(Collected data entries)
**********
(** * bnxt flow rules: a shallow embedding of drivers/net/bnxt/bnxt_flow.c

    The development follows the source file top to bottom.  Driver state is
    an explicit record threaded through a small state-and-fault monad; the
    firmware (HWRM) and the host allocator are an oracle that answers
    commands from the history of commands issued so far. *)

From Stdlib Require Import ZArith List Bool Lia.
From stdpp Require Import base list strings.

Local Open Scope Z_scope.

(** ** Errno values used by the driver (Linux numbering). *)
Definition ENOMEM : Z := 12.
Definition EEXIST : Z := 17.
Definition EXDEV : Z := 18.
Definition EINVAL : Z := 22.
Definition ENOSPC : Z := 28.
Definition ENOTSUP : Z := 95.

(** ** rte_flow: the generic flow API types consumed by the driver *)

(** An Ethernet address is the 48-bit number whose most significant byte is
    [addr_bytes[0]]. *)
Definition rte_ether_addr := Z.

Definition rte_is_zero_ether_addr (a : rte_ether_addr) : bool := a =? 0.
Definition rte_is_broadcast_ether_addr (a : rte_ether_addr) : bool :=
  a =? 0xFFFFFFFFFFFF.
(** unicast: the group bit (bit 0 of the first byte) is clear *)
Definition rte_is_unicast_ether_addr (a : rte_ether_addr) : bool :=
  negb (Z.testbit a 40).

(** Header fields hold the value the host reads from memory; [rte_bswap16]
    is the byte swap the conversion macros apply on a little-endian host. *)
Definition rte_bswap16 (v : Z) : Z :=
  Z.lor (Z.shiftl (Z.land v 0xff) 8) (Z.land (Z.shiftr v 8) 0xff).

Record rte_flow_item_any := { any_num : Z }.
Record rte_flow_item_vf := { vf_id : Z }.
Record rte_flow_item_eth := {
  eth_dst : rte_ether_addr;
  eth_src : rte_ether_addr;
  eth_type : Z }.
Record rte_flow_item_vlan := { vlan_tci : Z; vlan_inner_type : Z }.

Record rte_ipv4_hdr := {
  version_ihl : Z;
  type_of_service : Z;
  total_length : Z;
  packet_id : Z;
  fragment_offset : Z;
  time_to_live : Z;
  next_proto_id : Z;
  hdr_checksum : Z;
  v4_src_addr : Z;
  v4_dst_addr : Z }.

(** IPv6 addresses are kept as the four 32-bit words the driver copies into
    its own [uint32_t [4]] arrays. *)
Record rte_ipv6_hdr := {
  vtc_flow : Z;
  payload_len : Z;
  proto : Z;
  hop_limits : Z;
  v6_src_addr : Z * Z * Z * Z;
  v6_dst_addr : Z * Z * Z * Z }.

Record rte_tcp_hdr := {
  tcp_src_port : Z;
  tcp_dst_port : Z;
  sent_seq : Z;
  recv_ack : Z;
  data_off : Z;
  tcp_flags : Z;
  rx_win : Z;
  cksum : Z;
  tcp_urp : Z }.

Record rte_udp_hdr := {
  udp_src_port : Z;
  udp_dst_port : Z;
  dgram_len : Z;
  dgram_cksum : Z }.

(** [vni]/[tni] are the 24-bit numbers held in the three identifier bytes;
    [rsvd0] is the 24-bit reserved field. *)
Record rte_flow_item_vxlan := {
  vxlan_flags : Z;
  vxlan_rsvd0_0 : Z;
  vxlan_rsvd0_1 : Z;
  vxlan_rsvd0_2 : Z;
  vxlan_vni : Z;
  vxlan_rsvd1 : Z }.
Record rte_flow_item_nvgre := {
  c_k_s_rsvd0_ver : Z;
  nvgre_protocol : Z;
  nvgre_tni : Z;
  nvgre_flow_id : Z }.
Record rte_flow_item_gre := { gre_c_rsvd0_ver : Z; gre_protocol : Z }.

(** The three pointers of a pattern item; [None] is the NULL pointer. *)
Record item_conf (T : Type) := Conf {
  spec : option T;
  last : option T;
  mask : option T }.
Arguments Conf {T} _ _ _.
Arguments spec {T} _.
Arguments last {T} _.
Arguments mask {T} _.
**********
• [WHAT YOU WILL DO] Retype exactly, please, each line from the line that contains "spec : option T;" through the last line of the entries above, with nothing added.

• [ANSWER BELOW]
  spec : option T;
  last : option T;
  mask : option T }.
Arguments Conf {T} _ _ _.
Arguments spec {T} _.
Arguments last {T} _.
Arguments mask {T} _.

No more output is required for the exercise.